Ein Schwarzweiss-Bild von drei Frauen, die in griechischer Tracht tanzen
Griechische Frauen tanzen 1958. Bild: Gerhard Haubold (Wikimedia), CC BY-Sa 3.0

Neues Projekt bewahrt griechische Tänze durch 3D-Aufnahmen

In ganz Griechenland sind Tausende traditioneller Tänze bekannt. Einige von ihnen sind nach wie vor beliebt, um auf Hochzeiten und Festivals zu tanzen, andere sind vom Aussterben bedroht.

Jetzt gibt es ein Projekt zu helfen zu bewahren diese Tänze. Das Projekt wird von Anastasios Doulamis, Professor an der Nationalen Technischen Universität von Athen, geleitet. Es hat auch einen sehr passenden Namen: Terpsichore, die Muse des Tanzes in der antiken griechischen Religion.

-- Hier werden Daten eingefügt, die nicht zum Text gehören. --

Example roundtrip_cyclic_table :
  l_persist (host := plain_host) 4 cyclic_heap 9%nat [VTable 0%nat; VTable 1%nat]
    = Ok (VStr cyclic_bytes, cyclic_heap) /\
  l_unpersist (host := plain_host) 4 cyclic_heap [VTable 0%nat; VStr cyclic_bytes]
    = Ok (VTable 2%nat, cyclic_heap ++ [OTable (cyclic_table 2%nat)]).
Proof. split; vm_compute; reflexivity. Qed.


Lemma special_persistence_witness :
  lua_getmetatable (pi_L special_pi) (VTable 2%nat) = Some 1%nat /\
  lua_type (VLCF 1) = LUA_TFUNCTION /\
  p_special (host := special_host) (persist (host := special_host) 3)
    (p_literaltable (persist (host := special_host) 3)) (VTable 2%nat) special_pi =
    (write_lu_byte 1 ;; persist (host := special_host) 3 (VLCF 2)) special_pi.
Proof.
  assert (H1 : lua_getmetatable (pi_L special_pi) (VTable 2%nat) = Some 1%nat)
    by reflexivity.
  assert (H2 : lua_rawget (pi_L special_pi) 1%nat (VStr persistKey) = VLCF 1)
    by (vm_compute; reflexivity).
  assert (H3 : lua_type (VLCF 1) = LUA_TFUNCTION) by reflexivity.
  split; [exact H1|]. split; [exact H3|].
  exact (proj1 (special_persistence (host := special_host)
                  (persist (host := special_host) 3)
                  (p_literaltable (persist (host := special_host) 3))
                  (VTable 2%nat) special_pi 1%nat (VLCF 1) H1 H2 H3)
               (VLCF 2) special_heap eq_refl).
Defined.
(** X1: putting a record under [name] (new or replacing) gives a ready set
    exactly when the record has the ['optimized'] key and the other
    records, if there are any, were ready among themselves. *)
Theorem computeReady_insert (files : FileRecordSet) name r :
  __computeReady (Some (<[name := r]> files)) =
    js_in "optimized" r &&
    (Nat.eqb (size (base.delete name files)) 0 ||
     __computeReady (Some (base.delete name files))).
Proof.
  apply Bool.eq_iff_eq_true.
  rewrite andb_true_iff, orb_true_iff, Nat.eqb_eq, map_size_empty_iff.
  rewrite !computeReady_true_iff.
  rewrite <- (insert_delete_eq files name r).
  rewrite (map_Forall_insert _ (base.delete name files)) by apply lookup_delete_eq.
  split.
  - intros [_ [Hr Hall]]. split; [done|].
    destruct (decide (base.delete name files = ∅)); [by left|by right].
  - intros [Hr Hrest]. split; [apply insert_non_empty|]. split; [done|].
    destruct Hrest as [->|[_ Hall]]; [apply map_Forall_empty|done].
Qed.

(** X2: removing a record from a ready set leaves it ready, unless the
    record was the last one: then the set is empty and not ready. *)
Theorem computeReady_delete (files : FileRecordSet) name :
  __computeReady (Some files) = true →
  __computeReady (Some (base.delete name files)) =
    negb (Nat.eqb (size (base.delete name files)) 0).
Proof.
  rewrite computeReady_true_iff. intros [_ Hall].
  destruct (Nat.eqb_spec (size (base.delete name files)) 0) as [Hz|Hnz]; cbn.
  - apply map_size_empty_iff in Hz. by rewrite Hz.
  - apply computeReady_true_iff. split.
    + by apply map_size_non_empty_iff.
    + by apply map_Forall_delete.
Qed.

Lemma computeReady_delete_witness :
  __computeReady (Some {[ "abc123" := abc123 ]}) = true ∧
  __computeReady (Some (base.delete "abc123" ({[ "abc123" := abc123 ]} : FileRecordSet))) =
    negb (Nat.eqb (size (base.delete "abc123" ({[ "abc123" := abc123 ]} : FileRecordSet))) 0).
Proof.
  split; [vm_compute; reflexivity|].
  apply (computeReady_delete {[ "abc123" := abc123 ]} "abc123").
  vm_compute; reflexivity.
Defined.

Hier abgebildet ist der Enteka-Tanz, einer der gefährdeten Tänze, die dieses Projekt bewahren möchte

3D versus 2D

Laut Doulamis ist es wichtig, diese Tänze nicht mit Video, sondern mit 3D-Technologie festzuhalten. Er sagte Horizont-Magazin Während wir beim Betrachten eines Videos Tiefe und Bewegung verstehen können, kann eine 3D-Aufnahme bei der tatsächlichen Rekonstruktion der Tänze helfen. Um einen Tanz zu bewahren, ist es wichtig zu wissen, wie breit bestimmte Schritte sind. Das Projekt verwendet professionelle Motion-Capture-Technologie, um die „Geometrie“ der Tänze genau zu erhalten. Doulamis glaubt, dass dies auch dazu beitragen kann, beispielsweise zu analysieren, welche Tänze miteinander in Beziehung stehen.

Die Nachricht verbreiten

Doulamis möchte auch andere Menschen ermutigen, ihre Tänze festzuhalten. Dazu experimentiert er mit billigeren Materialien: dem von der Xbox verwendeten Kinect-Sensor. Es ist weniger genau, funktioniert aber immer noch und kann leicht von Leuten gekauft werden, die ihre Tänze aufzeichnen möchten. Aufzeichnungen der Tänze sind für alle verfügbar, die sich für das interessieren Projekt Terpsichore Website.